The simplest StorageManager implementation that is sufficient for execution clients’ optimization and state pruning.

contract SimpleStorageManager {
  event Update(
    address indexed user,
    address indexed application,
    address indexed key,
    value
  );

  mapping(bytes32 => bytes32) storage s_data;

  // by user
  function delete(address application, bytes32 key) public {
    delete s_data[_key(msg.sender, application, key)];
    emit Update(msg.sender, application, key, 0);
  }

  // by application
  function update(address user, bytes32 key, bytes32 value) publlic {
    s_data[_key(user, msg.sender, key)] = value;
    emit Update(user, msg.sender, key, value);
  }

  function read(address user, address application, bytes32 key) public view returns (bytes32) {
    return s_data[_key(user, application, key)];
  }

  function _key(address user, address application, bytes32 key) internal pure returns (bytes32) {
    return keccak256(abi.encodePacked(user, application, key));
  }
}
1 Like

Hi @Zergity

It looks interesting for me. Certainly has thoughts inline with my RFC on user-centric asset model.

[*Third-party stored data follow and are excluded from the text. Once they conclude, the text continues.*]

(** * The cache-aside layer of Eiga (cacheService)

    A shallow embedding of [cacheService] (loadFromCache, saveToCache,
    clearCache, clearUserCache, withCache) and of the module-level
    [pendingRequests] registry.

    The source is asynchronous JavaScript.  Each function is embedded once, as
    a tree of the effects it performs ([prog]); the tree is then given two
    readings:
    - [run]: one call running alone until its promise settles;
    - [exec]: several calls interleaved at their [await]s, the code between
      two [await]s running to completion, as on the JavaScript event loop.
    [run_is_a_schedule] relates the two.

    What stands outside the module is represented as follows.
    - AsyncStorage is a finite map from keys to strings, each call of which
      may reject ([faulty]); a stored string is represented by what
      [JSON.parse] and the destructuring of line 20 read from it ([stored]).
    - A payload is a JavaScript value ([jsval]); what is stored of it is
      what the JSON round trip leaves ([JSON_roundtrip]).
    - A string is represented by its UTF-8 encoding; [s.length] counts UTF-16
      code units ([js_length]).
    - [Date.now()] reads [clock]; time passes by [tick].
    - A [fetchFn] is represented by the way its promise settles; every
      invocation adds one promise to [promises]. *)

From Stdlib Require Import ZArith String Ascii List Lia.
From stdpp Require Import gmap strings list fin_maps pretty.

Local Open Scope Z_scope.

(** ** JavaScript values *)

(** A value a [fetchFn] can resolve with, and so a payload [saveToCache] can
    be handed.  A finite number is represented by an integer: for what this
    module does with a payload (the JSON round trip, [!== null], [if (v)])
    a fractional number behaves as a non-zero integer does, and [-0] as [0].
    A [Date] is given by what its [toISOString()] returns, [None] for an
    invalid date.  An object is the list of its own enumerable properties, in
    order, each name occurring once.  Values [JSON.stringify] throws on
    (a BigInt, a cycle) are left out. *)
#[warnings="-register-all"]
Inductive jsval : Type :=
| Undefined
| JNull
| JBool (b : bool)
| JNum (n : Z)
| JNaN
| JInfinity (negative : bool)
| JStr (s : string)
| JDate (toISOString : option string)
| JArr (items : list jsval)
| JObj (fields : list (string * jsval)).

Definition null : jsval := JNull.
(** * Grey Wolf Optimizer family (mealpy/swarm_based/GWO.py)

    A shallow embedding of the four [evolve] methods of GWO.py
    (BaseGWO, RW_GWO, GWO_WOA_M, GWO_WOA_O) and the properties of the
    per-epoch update stated in the specification.

    Modelling conventions.
    - numpy float arrays are lists of rationals ([ndarray := list Q]);
      arithmetic is exact, elementwise operations are [zip_with] / [map]
      (all the positions of a run have [n_dims] coordinates, and on arrays
      of equal length numpy's elementwise arithmetic is [zip_with]).
    - [self] is split into its immutable part (record [Optimizer]: the
      configuration and the methods inherited from [mealpy.optimizer]) and
      its mutable part (record [State]: [self.pop], [self.g_best] and the
      state of numpy's global random generator).
    - A method body is a computation [M A := State -> result A * State]:
      a Python exception is [Raise e], and the state reached when the
      exception is raised is kept (in-place writes to [self.pop] made
      before the exception persist).
    - A population member always carries a fitness; the unevaluated
      candidates [[pos_new, None]] of the source only ever live in the
      local list [pop_new], which is modelled as a list of bare positions. *)

From stdpp Require Import base list sorting strings.
From Stdlib Require Import ZArith QArith Qabs Lia Lqa.

Open Scope Q_scope.

(** ** Values *)

Definition ndarray := list Q.

(** A solution [[position, target]]; [ID_POS] and [ID_TAR] are the two
    indices the source uses to read it. *)
Record solution := Solution { ID_POS : ndarray; ID_TAR : Q }.

Inductive exn := ZeroDivisionError | IndexError | ValueError.

Inductive result (A : Type) :=
| Ok (a : A)
| Raise (e : exn).
Arguments Ok {A} a.
Arguments Raise {A} e.

(** ** numpy arithmetic on arrays *)

Module np.
Definition add (u v : ndarray) : ndarray := zip_with Qplus u v.
Definition sub (u v : ndarray) : ndarray := zip_with Qminus u v.
Definition scale (c : Q) (v : ndarray) : ndarray := map (Qmult c) v.
Definition abs (v : ndarray) : ndarray := map Qabs v.
Definition div_scalar (v : ndarray) (c : Q) : ndarray := map (fun x => x / c) v.
End np.

Definition Qlt_bool (x y : Q) : bool := negb (Qle_bool y x).

(** Python's true division of two ints. *)
Definition py_truediv (x y : Z) : result Q :=
  if (y =? 0)%Z then Raise ZeroDivisionError else Ok (inject_Z x / inject_Z y).

(** ** The random generator

    numpy's generator is a deterministic function of its state.  A uniform
    double is 53 random bits divided by 2^53, hence lies in [0, 1); the
    heavy-tailed Cauchy samples are given by a second, unconstrained
    sequence.  Every draw advances the cursor by one. *)
Record RandomState := mkRandomState {
  bits : nat -> Z;
  heavy : nat -> Q;
  cursor : nat
}.

Definition advance (r : RandomState) : RandomState :=
  mkRandomState (bits r) (heavy r) (S (cursor r)).

Definition two53 : Z := 9007199254740992.

Definition random_sample (r : RandomState) : Q * RandomState :=
  (inject_Z (bits r (cursor r) mod two53) / inject_Z two53, advance r).

Definition cauchy_sample (r : RandomState) : Q * RandomState :=
  (heavy r (cursor r), advance r).

Fixpoint cauchy_samples (n : nat) (r : RandomState) : ndarray * RandomState :=
  match n with
  | O => ([], r)
  | S n' => let (x, r1) := cauchy_sample r in
            let (xs, r2) := cauchy_samples n' r1 in
            (x :: xs, r2)
  end.

(** ** The optimizer object *)

(** The immutable part of [self]: configuration fixed by [__init__] and the
    methods of the base class [mealpy.optimizer.Optimizer], which the
    strategies only call.  The base class is not part of GWO.py; its
    methods are taken as fields and constrained by the contracts below. *)
Record Optimizer := mkOptimizer {
  epoch : Z;                         (* self.epoch: total number of epochs *)
  pop_size : nat;                    (* self.pop_size *)
  lb : ndarray;                      (* self.problem.lb *)
  ub : ndarray;                      (* self.problem.ub *)
  n_dims : nat;                      (* self.problem.n_dims *)
  mode_in_AVAILABLE_MODES : bool;    (* self.mode in self.AVAILABLE_MODES *)
  minimize : bool;                   (* self.problem.minmax == "min" *)
  np_exp : Q -> Q;
  np_cos : Q -> Q;
  np_pi : Q;
  get_special_solutions : list solution -> list solution;   (* the [best=3] component *)
  amend_position : ndarray -> ndarray -> ndarray -> RandomState -> ndarray * RandomState;
  create_solution : ndarray -> ndarray -> RandomState -> solution * RandomState;
  get_target_wrapper : ndarray -> Q;
  update_target_wrapper_population : list ndarray -> list solution;
  greedy_selection_population : list solution -> list solution -> result (list solution);
  get_sorted_strim_population : list solution -> nat -> list solution;
  get_better_solution : solution -> solution -> solution
}.

(** The mutable part of [self]. *)
Record State := mkState {
  pop : list solution;
  g_best : solution;
  rng : RandomState
}.

(** ** Computations *)

Definition M (A : Type) : Type := State -> result A * State.

Definition ret {A} (a : A) : M A := fun s => (Ok a, s).

Definition bind {A B} (k : A -> M B) (m : M A) : M B :=
  fun s => match m s with
           | (Ok a, s') => k a s'
           | (Raise e, s') => (Raise e, s')
           end.

Definition raise {A} (e : exn) : M A := fun s => (Raise e, s).

#[global] Instance M_ret : MRet M := @ret.
#[global] Instance M_bind : MBind M := @bind.

Definition lift_result {A} (r : result A) : M A := fun s => (r, s).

I would suggest updating goals so that it does not mention implementation specific structures, i.e. “Various storage management strategies can be defined and led by smart contract developer community”.

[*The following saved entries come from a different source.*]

Lemma main_loop_book_ok_witness :
  book_ok (mkdate 2024 6 10)
    (snd (main_loop (mkdate 2024 6 10)
            ["add John 093-123-45-67"; "add Bob 12";
             "add-birthday John 15.08.1992"; "change John 0931234567 x"]
            [])).
Proof.
  apply (proj2 (main_loop_book_ok (mkdate 2024 6 10) [])).
  split; constructor.
Defined.

Lemma dict_set_keys_app {V : Type} (k : string) (v : V)
  (d : list (string * V)) :
  exists added, dict_keys (dict_set k v d) = dict_keys d ++ added.
Proof.
  rewrite dict_set_keys. destruct (dict_contains k d); [exists []|exists [k]];
    [now rewrite app_nil_r|reflexivity].
Qed.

Could you elaborate problem for the execution clients, why this memory mapping pattern would be preferred for them?

Regarding implementation:
_key function can be modified to return storage in ERC-7201 name-spaced storage compatible way.
Storage protection generally will be a concern here since applications could attempt to find key that collides to another app.

Another way to think of this is a factory contract that deploys separate memory implementation for app upon request.
Few benefits of such - Factories could implement granular storage management strategies supporting wider use-case variety such as permissioning application access to create memory on user premise.

Accessing cold storage in MPT is expensive. Typically, transactions involve only two accounts (the sender and recipient), if all storage belonging to an account (such as ERC20 balances, approvals, etc.) is stored in a single trie node using a flat key-value map, accessing storage becomes significantly more efficient. Consequently, the cost of storage access would scale with the number of participant accounts in a transaction (or block), rather than the data size.

I’m preparing an updated model for the rest of your comments.